Projects
NPI Project areas for 2008
To read about our past areas of research, use the menu on the left.
The following list outlines the subjects we expect to be examining during 2008. It is primarily intended to help those who may be interested in working with us, in any capacity, over the year. It will be updated on a regular basis. The list is certainly not exclusive: if other things come along – as they always do – they won’t be rejected just because they are not on it.
Poverty and social exclusion
Poverty and social exclusion remain an area of central concern to NPI. With overall progress on child poverty stalled, our work in the next period will seek to understand why this is so – and whether what more can be, and in some places is already being, done. Topics currently slated for attention are:
- Poverty and social exclusion in Scotland: except for health, the big picture in Scotland differs little from England. Look more closely, though, and the effects of eight years of devolution must be showing through. So where are the differences – both in policy and their effects?
- In-work poverty: that half of all children in low income households have a family member in paid work is a dagger at the heart of a strategy that prioritises work as the route out of poverty. So why is this proportion still so high? Why, too, is the number of families who need tax credits to escape low income actually growing? And what can be done about it?
- Poverty and inequality: headline poverty can be interpreted as inequality in the lower half of the income distribution. But what about inequality in the upper half? What has happened there and how is it connected to low income?
Local and community information
I recent months, there seems to be a growing emphasis on the role of local organisations, both statutory and voluntary, in addressing a wide range of problems, including poverty but by no means restricted to it. This raises the question of what statistics there might be at the local or community level that could be used to measure what needs to be, or is, being done.
- Voluntary and community organisations’ use of data: if small, third sector organisations were better able to make use of official data, would that strengthen the work they do? If so, how could they be encouraged and enabled to do this? What do they need?
- Local indicators: Whitehall is pushing local authorities to measure progress on a wide range of subjects to do with poverty and exclusion. In many ways, that is good. But how reliable is the local data that is available, how should it be interpreted – and what are the pitfalls?
Young adults
The flip side of the political obsession with ‘children’ is the neglect of other groups: none more so we think than young adults, loosely defined as those 16+ (and no longer at school) to 25. Some of their problems fall under the poverty/exclusion heading, but the challenges faced in the transition from childhood to full adulthood independence go far wider than that. Our immediate aim is to promote understanding of what the challenges are and how they have changed.
- Young adults in rural areas: a preliminary report on the problems faced by young adults in rural areas will be published here at the start of 2008.

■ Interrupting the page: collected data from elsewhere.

(** After any sequence of [addDialog] calls the entry point is the one
    assigned beforehand, or else the identifier of the first dialog added. *)
Lemma addDialogs_first_registered first others this :
  ComponentDialog.initialDialogId
    (foldl (fun this dialog => ComponentDialog.addDialog dialog this) this
       (first :: others))
  = Some (default (Dialog.id first) (ComponentDialog.initialDialogId this)).
Proof.
  simpl. generalize (addDialog_initialDialogId first this).
  generalize (ComponentDialog.addDialog first this) as this1.
  generalize (default (Dialog.id first) (ComponentDialog.initialDialogId this)) as i.
  induction others as [|d others IH]; intros i this1 H; [done|].
  simpl. apply IH. by rewrite addDialog_initialDialogId, H.
Qed.

(** Handed an inner context, the base [onBeginDialog] begins the entry
    point on it. *)
Lemma base_onBeginDialog_entry fuel this dialogId options innerDC :
  ComponentDialog.initialDialogId this = Some dialogId ->
  ComponentDialog.base_onBeginDialog fuel this options (Some innerDC)
  = match dc_beginDialog (DC.new fuel (ComponentDialog.dialogs this))
            dialogId options innerDC with
    | Ok (r, innerDC) => Ok (r, Some innerDC)
    | Throw e => Throw e
    end.
Proof. unfold ComponentDialog.base_onBeginDialog. by intros ->. Qed.

(** C8.  On a frame that has just been pushed, and on any frame whose
    inner stack is empty, [beginDialog] of a component throws before the
    entry dialog is begun: the inner context is read from persisted state
    that nothing has stored, and an inner context over an empty stack is
    handed on as undefined. *)
Theorem C8_beginDialog_on_new_frame_throws :
  (forall protected this outerDC options rest dialogId ctx,
      ComponentDialog.beginDialog protected this outerDC options
        {| stack := rest ++ [Build_DialogInstance dialogId ∅]; context := ctx |}
      = Throw (TypeError "Cannot read properties of undefined (reading 'dialogStack')"))
  /\ (forall fuel this outerDC options rest dialogId scope (isArray : bool) ctx,
         ComponentDialog.beginDialog (ComponentDialog.base fuel) this outerDC options
           {| stack := rest ++ [Build_DialogInstance dialogId
                                  (<["dialogs" := VDialogState
                                        (if isArray then Some [] else None)]> scope)];
              context := ctx |}
         = Throw (TypeError "Cannot read properties of undefined"))
  /\ (forall super fuel this dialogs self options st ctx,
         DC.beginDialog
           (<["profile" := ComponentDialog.dialog super fuel
                             (ComponentDialog.base fuel) this "profile"]> dialogs)
           self "profile" options {| stack := st; context := ctx |}
         = Throw (TypeError "Cannot read properties of undefined (reading 'dialogStack')")).
Proof.
  assert (Hfresh : forall protected this outerDC options rest dialogId ctx,
      ComponentDialog.beginDialog protected this outerDC options
        {| stack := rest ++ [Build_DialogInstance dialogId ∅]; context := ctx |}
      = Throw (TypeError "Cannot read properties of undefined (reading 'dialogStack')")).
  { intros. unfold ComponentDialog.beginDialog.
    erewrite bind_Throw; [reflexivity|].
    unfold ComponentDialog.createChildContext. rewrite activeDialog_snoc.
    by rewrite createInnerDC_fresh. }
  split; [exact Hfresh|]. split.
  - intros. unfold ComponentDialog.beginDialog.
    erewrite bind_Ok.
    2:{ apply createChildContext_Ok with (ds := if isArray then Some [] else None).
        simpl. by rewrite lookup_insert_eq. }
    replace (bool_decide (0 < length (default [] (if isArray then Some [] else None))))
      with false by (by destruct isArray).
    erewrite bind_Throw; [reflexivity|].
    unfold ComponentDialog.onInnerDC. simpl.
    unfold ComponentDialog.base_onBeginDialog.
    by destruct (ComponentDialog.initialDialogId this).
  - intros. unfold DC.beginDialog.
    step by (apply findDialog_Some, lookup_insert_eq).
    step by reflexivity.
    erewrite bind_Throw; [reflexivity|].
    unfold DC.push. simpl. apply Hfresh.
Qed.

(** ** Re-prompting *)

Lemma DC_repromptDialog_top dialogs below top ctx d top' ctx' :
  dialogs !! id top = Some d ->
  Dialog.repromptDialog d top ctx = Ok (top', ctx') ->
  DC.repromptDialog dialogs {| stack := below ++ [top]; context := ctx |}
  = Ok (tt, {| stack := below ++ [top']; context := ctx' |}).
Proof.
  intros Hd Hr. unfold DC.repromptDialog.
  step by (unfold gets; by rewrite activeDialog_snoc).
  cbv beta iota.
  step by (apply findDialog_Some, Hd).
  step by (apply withContext_Ok, Hr).
  unfold modify. by rewrite setActiveDialog_snoc.
Qed.

Lemma DC_repromptDialog_nil dialogs ctx :
  DC.repromptDialog dialogs {| stack := []; context := ctx |}
  = Ok (tt, {| stack := []; context := ctx |}).
Proof. reflexivity. Qed.

Lemma ComponentDialog_repromptDialog fuel protected this instance ds ctx inner' :
  state instance !! "dialogs" = Some (VDialogState ds) ->
  DC.repromptDialog (ComponentDialog.dialogs this)
    {| stack := default [] ds; context := ctx |} = Ok (tt, inner') ->
  ComponentDialog.repromptDialog fuel protected this instance ctx
  = ComponentDialog.onRepromptDialog protected this
      (ComponentDialog.setInnerStack (stack inner') instance) (context inner').
Proof.
  intros Hs Hr. unfold ComponentDialog.repromptDialog.
  rewrite (bind_Ok _ _ ctx
             (tt, ComponentDialog.setInnerStack (stack inner') instance)
             (context inner')); [reflexivity|].
  rewrite (onInner_run _ _ _ _ Hs), new_repromptDialog, Hr. reflexivity.
Qed.

(** C4.  [resumeDialog] of an activity prompt and of a component ignores
    its reason and result: it re-prompts and returns the waiting outcome
    with the frame still on the stack.  The prompt sends its retry prompt (or,
    none supplied, its initial prompt); the component has the top frame of
    its inner stack re-prompt and then runs [onRepromptDialog].  No error is
    raised as long as the frame holds what its dialog persisted and the
    inner re-prompt and the hook raise none. *)
Theorem C4_resumeDialog_reprompts_and_waits :
  (forall dc reason result rest instance po ctx,
      state instance !! "options" = Some (VOptions po) ->
      ActivityPrompt.resumeDialog dc reason result
        {| stack := rest ++ [instance]; context := ctx |}
      = Ok (EndOfTurn,
            {| stack := rest ++ [instance];
               context := emit (retryOutputs po) ctx |}))
  /\ (forall fuel protected this dc reason result rest instance ds ctx
             inner' instance' ctx',
         state instance !! "dialogs" = Some (VDialogState ds) ->
         DC.repromptDialog (ComponentDialog.dialogs this)
           {| stack := default [] ds; context := ctx |} = Ok (tt, inner') ->
         ComponentDialog.onRepromptDialog protected this
           (ComponentDialog.setInnerStack (stack inner') instance) (context inner')
         = Ok (instance', ctx') ->
         ComponentDialog.resumeDialog fuel protected this dc reason result
           {| stack := rest ++ [instance]; context := ctx |}
         = Ok (EndOfTurn, {| stack := rest ++ [instance']; context := ctx' |})).
Proof.
  split.
  - intros. by apply ActivityPrompt_resumeDialog.
  - intros fuel protected this dc reason result rest instance ds ctx
      inner' instance' ctx' Hs Hr Hh.
    unfold ComponentDialog.resumeDialog.
    step by (unfold gets; by rewrite activeDialog_snoc).
    cbv beta iota.
    erewrite bind_Ok.
    2:{ apply withContext_Ok.
        rewrite (ComponentDialog_repromptDialog _ _ _ _ _ _ _ Hs Hr). apply Hh. }
    step by (unfold modify; by rewrite setActiveDialog_snoc).
    reflexivity.
Qed.

(** ** The statements at concrete inputs *)

Lemma C3_witness :
  exists b,
    ActivityPrompt.onDialogEvent Sample.plain Sample.recognizeStop (DC.new 0 ∅)
      {| name := "consultDialog"; value := VUndefined |}
      {| stack := [] ++ [Sample.promptFrame]; context := Sample.turn Sample.stop |}
    = Ok (b, {| stack := [] ++ [Sample.promptFrame];
                context := Sample.turn Sample.stop |})
    /\ (b = true <-> true = true /\ false = false).
Proof.
  apply (C3_consult_reports_should_process Sample.plain Sample.recognizeStop
           (DC.new 0 ∅) {| name := "consultDialog"; value := VUndefined |}
           [] Sample.promptFrame (Sample.turn Sample.stop)
           {| ActivityPrompt.succeeded := true;
              ActivityPrompt.value := VString "stop";
              ActivityPrompt.allowInterruption := false |}
           (Sample.turn Sample.stop)); reflexivity.
Defined.

Lemma C1_witness :
  ComponentDialog.endDialog 0 (Sample.reporting 0) Sample.twoChildren
    Sample.componentFrame cancelCalled (Sample.turn Sample.hello)
  = (endEach (ComponentDialog.dialogs Sample.twoChildren)
       [Build_DialogInstance "second" ∅; Build_DialogInstance "first" ∅] ;;;
     ComponentDialog.onEndDialog (Sample.reporting 0) Sample.twoChildren
       (ComponentDialog.setInnerStack [] Sample.componentFrame) cancelCalled)
      (Sample.turn Sample.hello)
  /\ ComponentDialog.endDialog 0 (Sample.reporting 0) Sample.twoChildren
       Sample.componentFrame endCalled (Sample.turn Sample.hello)
     = ComponentDialog.onEndDialog (Sample.reporting 0) Sample.twoChildren
         Sample.componentFrame endCalled (Sample.turn Sample.hello).
Proof.
  split.
  - apply (proj1 C1_cancel_ends_inner_frames_before_cleanup 0 (Sample.reporting 0)
             Sample.twoChildren Sample.componentFrame
             (Some [Build_DialogInstance "first" ∅; Build_DialogInstance "second" ∅])
             (Sample.turn Sample.hello)).
    reflexivity.
  - apply (proj2 C1_cancel_ends_inner_frames_before_cleanup 0 (Sample.reporting 0)
             Sample.twoChildren Sample.componentFrame endCalled
             (Sample.turn Sample.hello)).
    discriminate.
Defined.

(** The outputs of the cancellation above, in the order they were sent:
    the two inner frames from the top down, then the cleanup hook. *)
Example cancel_cascade_order :
  match ComponentDialog.endDialog 0 (Sample.reporting 0) Sample.twoChildren
          Sample.componentFrame cancelCalled (Sample.turn Sample.hello) with
  | Ok (instance, ctx) =>
      content <$> sent ctx = [PText "cancel second"; PText "cancel first"; PText "cleanup"]
      /\ ComponentDialog.innerStack instance = []
  | Throw _ => False
  end.
Proof. vm_compute. split; reflexivity. Qed.

Lemma C9_witness :
  exists s',
    ActivityPrompt.continueDialog Sample.isEvent ActivityPrompt.onRecognize
      (DC.new 0 ∅) (Sample.prompting Sample.hello) = Ok (EndOfTurn, s')
    /\ stack s' = stack (Sample.prompting Sample.hello)
    /\ length (stack s') = length (stack (Sample.prompting Sample.hello))
    /\ DC.dialog_get "options" s' = Ok (VOptions Sample.askName, s')
    /\ DC.dialog_get "options" (Sample.prompting Sample.hello)
       = Ok (VOptions Sample.askName, Sample.prompting Sample.hello)
    /\ objects (context s') = objects (Sample.turn Sample.hello).
Proof.
  apply (C9_retry_keeps_stack_and_options Sample.isEvent ActivityPrompt.onRecognize
           (DC.new 0 ∅) [] Sample.promptFrame (Sample.turn Sample.hello)
           Sample.askName (Sample.recognizedActivity Sample.hello)
           (Sample.turn Sample.hello) (Sample.turn Sample.hello));
    reflexivity.
Defined.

- Poverty and deprivation: almost 1½ million young adults live in low income households, which as a proportion is only slightly below that for children. What lies behind this and how far is it linked with poor educational qualifications, employment and health? Should this group be a focus for policy?
- Low pay and housing: low pay is widespread among young adults yet with few commitments and continued dependence, may be enough. But how many low paid young adults remain so in the late 20s and beyond? And will they progress sufficiently to acquire a home of their own?
Housing
The priority that it attaches to housing is one of the things that distinguishes the Brown government from the Blair one: both the availability of housing and its affordability are crucial issues. Yet what is striking about housing is how little agreement there actually is about even the basic facts, never mind the analysis of what lies behind them, where they are going and what could be done.
- Housing affordability: despite recent house price falls, more than a million homes face higher mortgages in 2008 as fixed rate deals come to an end; meanwhile, some housing experts believe that the long term trend in house prices is firmly upwards. What is happening to the cost of housing, both to own and to rent? Can anything really be done and if so what, both in the short term and the long?
Credit and debt
Since the summer, tens of billions of pounds of public money have been made available to ease the plight of the banks in general, and of Northern Rock in particular. The whole subject is usually presented as a technical exercise to be left to bankers, economists and regulators. But that really can’t be right because the deployment of such eye-watering sums is itself a profoundly value-laden decision.
- Impact of the credit crisis: beyond the risk of job losses in the North East, what is at stake for individuals? Can painful adjustments be avoided – or only postponed? Isn’t the choice of which particular ‘technical’ measures to adopt also a decision about who (e.g. savers, borrowers, tax payers) will lose out?
- Personal debt: personal debt now stands at record
levels, and organisations such as Citizens Advice report increasing
numbers of people struggling with problem debts of all kinds. Who is
at risk – and of what? Who is to blame? Should debtors be helped (and
if so how) – or left to face the consequences of their past decisions?